[SOLVED] 2.4 + i340 = crash?

LucaTo

fresh 2.4 install on:
AM1-MA , 5350 APU, 8Gb RAM, SSD 120Gb, i340-T4 (4 ports igb0-3), i210-T1 (igb4)
randomly crashes (1-2 hours) and reboot (even if almost no traffic)

in log I can't found any useful info….

maybe could be related to this?....
https://redmine.pfsense.org/issues/7149

note: same hardware showed no issue at all (in about 1 month of test) using 2.3.3

Guest

Hello, did you try out the following things that may help you out here?

Activate PowerD (hi adaptive)
On some systems, the cpu clock speed is pinned and not scaling up and down if more horse power is needed
high up the mbuf size to 1000000
If enough RAM is available you can free the limited kernel space to the RAM
short down the num_queue to 1 (hw.igb.num_queues="1")
It can be that for each cpu core and each lan port a queue is created, that means here, 4 core x 6 lan ports = 24 queues in total
perhaps to much for the system?

LucaTo

@BlueKobold:

Hello, did you try out the following things that may help you out here?

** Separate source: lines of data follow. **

(** [Init] on a whole header: what each of its tests decides. *)
Lemma Init_header p proto b1 b2 b3 b4 code chunk :
  let size := le_combine [b1; b2; b3; b4] in
  let refused := { p with p_HasExcess := false; p_Protocol := proto } in
  Init (NewBufferFromBytes (proto :: b1 :: b2 :: b3 :: b4 :: code :: chunk)) p =
    if IsProtocol proto then
      if size =? 0 then (refused, Err ErrOutOfBounds)
      else if MaxTCPPacketSize <? size - 1 then
        (refused, Err (ErrWrap "declared" [size - 1; MaxTCPPacketSize] ErrPacketTooLarge))
      else
        match Append chunk (headed p proto size code) with
        | Ok p' => (p', Ok tt)
        | Err e => (headed p proto size code, Err e)
        | Panic => (headed p proto size code, Panic)
        end
    else (refused, Err (ErrWrap "protocol" [proto] ErrUnknownProtocol)).
Proof.
  intros size refused. unfold Init, GetUInt8, GetUInt32LE, mbind, M_bind, require.
  cbn -[le_combine Append headed Z.eqb Z.ltb Z.sub MaxTCPPacketSize take].
  change (le_combine (take 1 (proto :: _))) with (proto + 256 * 0).
  change (le_combine (take 1 (code :: _))) with (code + 256 * 0).
  change (le_combine (take 4 (b1 :: _))) with size. rewrite !Z.add_0_r.
  replace (IsProtocol proto) with ((proto =? PrED2K) || (proto =? PrZlib) || (proto =? PrEMule))
    by (unfold IsProtocol; destruct (proto =? PrED2K), (proto =? PrZlib), (proto =? PrEMule); done).
  done.
Qed.
(* ===== verification/Builders.v ===== *)
(** * The packets the server sends and the requests it reads:
      [ed2k/tcpoperations.go], [ed2k/udpoperations.go], [ed2k/ipv6sources.go] *)

From S2P Require Import Prelude Buffer Types Address NetIP Packet.
Local Open Scope Z_scope.

Definition minZlibPayloadOnSend : Z := 128.
Definition udpSearchDatagramBudget : Z := 1300.
Definition udpSourceDatagramBudget : Z := 4900.
Definition SentinelIPv6ID : Z := 0xffffffff.
Definition natProofVersion : Z := 1.

Definition OpServerMessage : Z := 0x38.
Definition OpServerStatus : Z := 0x34.
Definition OpIDChange : Z := 0x40.
Definition OpServerList : Z := 0x32.
Definition OpServerIdent : Z := 0x41.
Definition OpFoundSources : Z := 0x42.
Definition OpSearchResult : Z := 0x33.
Definition OpCallbackReqd : Z := 0x35.
Definition OpCallbackFailed : Z := 0x36.
Definition OpFoundSourcesObfu : Z := 0x44.
Definition OpGlobServStatRes : Z := 0x97.
Definition OpGlobSearchRes : Z := 0x99.
Definition OpGlobFoundSources : Z := 0x9b.
Definition OpServerDescRes : Z := 0xa3.
Definition OpFoundSourcesIPv6 : Z := 0x25.
Definition OpGlobFoundSourcesIPv6 : Z := 0xa6.
Definition OpCallbackReqdIPv6 : Z := 0x26.

Definition TagDynIP : Z := 0x85.
Definition TagVersion2 : Z := 0x91.
Definition TagAuxPortsList : Z := 0x93.
Definition TagServerUDPFlags : Z := 0x92.
Definition TagNatToken : Z := 0xac.
Definition TagNatProof : Z := 0xa9.
Definition TagServerSearch : Z := 0xa0.
Definition TagServerSearchFingerprint : Z := 0xa1.

(** ** Reading a login *)

Record LoginRequest := mkLoginRequest {
  lr_Hash : bytes;
  lr_ID : Z;
  lr_Port : Z;
  lr_Tags : list NamedTag;
}.

Definition ParseLoginRequest : M Buffer LoginRequest :=
  hash ← Get 16;
  if negb (bool_decide (length hash = 16%nat)) then fail ErrOutOfBounds else
  id ← GetUInt32LE;
  port ← GetUInt16LE;
  tags ← GetTags;
  mret (mkLoginRequest hash id port tags).

(** ** TCP replies *)

Definition u8_item (v : Z) : PacketItem := mkItem TypeUint8 (IVal (AUint8 v)).
Definition u16_item (v : Z) : PacketItem := mkItem TypeUint16 (IVal (AUint16 v)).
Definition u32_item (v : Z) : PacketItem := mkItem TypeUint32 (IVal (AUint32 v)).
Definition hash_item (h : bytes) : PacketItem := mkItem TypeHash (IVal (ABytes h)).
Definition string_item (s : bytes) : PacketItem := mkItem TypeString (IVal (AString s)).

(** [MakePacket(PrED2K, pack)], then [MaybeCompressTCPPacket]: how every TCP builder
    ends. *)
Definition sendPacket `{Zlib} (pack : list PacketItem) : result Buffer :=
  match MakePacket PrED2K pack with
  | Ok packet => MaybeCompressTCPPacket packet minZlibPayloadOnSend
  | r => r
  end.

Inductive SourceFormat := FormatClassic | FormatSentinel.

Definition is_sentinel (f : SourceFormat) : bool :=
  match f with FormatSentinel => true | FormatClassic => false end.

Definition sourceHasReachableIPv6 (src : Source) : bool :=
  bool_decide (length (src_IPv6 src) = 16%nat) && src_IPv6Reachable src.

Definition sentinelForSource (src : Source) : bool :=
  sourceHasReachableIPv6 src && negb (HasHighID (src_ID src)).

Definition capWireSources (sources : list Source) : list Source :=
  if MaxWireSources <? length sources then take (Z.to_nat MaxWireSources) sources else sources.

(** The obfuscation byte of a source. *)
Definition obfuByte (src : Source) : Z :=
  let obf := Z.land (src_CryptOptions src) 0x07 in
  if negb (obf =? 0) && bool_decide (length (src_UserHash src) = 16%nat) then Z.lor obf 0x80 else obf.

Definition sourceItems (withObfuSettings : bool) (format : SourceFormat) (src : Source) : list PacketItem :=
  let useSentinel := is_sentinel format && sentinelForSource src in
  let id := if useSentinel then SentinelIPv6ID else src_ID src in
  [u32_item id; u16_item (src_Port src)] ++
  (if withObfuSettings then
     let obf := obfuByte src in
     u8_item obf :: (if negb (Z.land obf 0x80 =? 0) then [hash_item (src_UserHash src)] else [])
   else []) ++
  (if useSentinel then [hash_item (src_IPv6 src)] else []).

Definition buildFoundSourcesPacketWithOpcode `{Zlib} (opcode : Z) (fileHash : bytes)
    (sources : list Source) (withObfuSettings : bool) (format : SourceFormat) : result Buffer :=
  let sources := capWireSources sources in
  sendPacket
    ([u8_item opcode; hash_item fileHash; u8_item (u8 (length sources))] ++
     flat_map (sourceItems withObfuSettings format) sources).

Activate PowerD (hi adaptive)
On some systems, the cpu clock speed is pinned and not scaling up and down if more horse power is needed

high up the mbuf size to 1000000
If enough RAM is available you can free the limited kernel space to the RAM

short down the num_queue to 1 (hw.igb.num_queues="1")
It can be that for each cpu core and each lan port a queue is created, that means here, 4 core x 6 lan ports = 24 queues in total
perhaps to much for the system?

Hi BlueKobold and thanks for your reply,
yes, I already tuned that parameters, here my loader.conf.local file:


kern.ipc.nmbclusters="1000000"
hw.igb.num_queues="1"

the only difference is that if I remove hw.igb.num_queues setting then system crashes almost immediately (1-2 minutes or so)…
Note that, a part of crashes, system is very reactive (push 800-900 Mbps between interfaces),
the problem seems to be not related with network load ???

Guest

Hi again LucaTo,

you may also be able to adjust or play with that numbers to comes nearly your optimum settings that is matching your hardware!
For many other it may work well to set this standard numbers, but in some cases it could be really nice to set the mbuf size to a
equal number likes 65000 (together with 10GbE lan ports) and so you should test more and more to come closer to a not failing
system! This I s not a set it up and forget it tuning also likes the PowerD (hi adaptive) settings can be adjust to PowerD (maximum)
and then your system will be running smooth and liquid and so on and so on.

PowerD (high adaptive)

kern.ipc.nmbclusters="1000000"
hw.igb.num_queues="4"

PowerD (high adaptive)

kern.ipc.nmbclusters="1000000"
hw.igb.num_queues="8"

PowerD (high adaptive)

kern.ipc.nmbclusters="250000"
hw.igb.num_queues="4"

PowerD (high adaptive)

kern.ipc.nmbclusters="250000"
hw.igb.num_queues="8"

LucaTo

after many many test, trying and retrying…
seem that the most stable combination is:
kern.ipc.nmbclusters="1000000"
and no hw.igb.num_queues (that mean hw.igb.num_queues automatic if I'm right)
but... even in this way I notice 2 crash and reboot in the last 12h...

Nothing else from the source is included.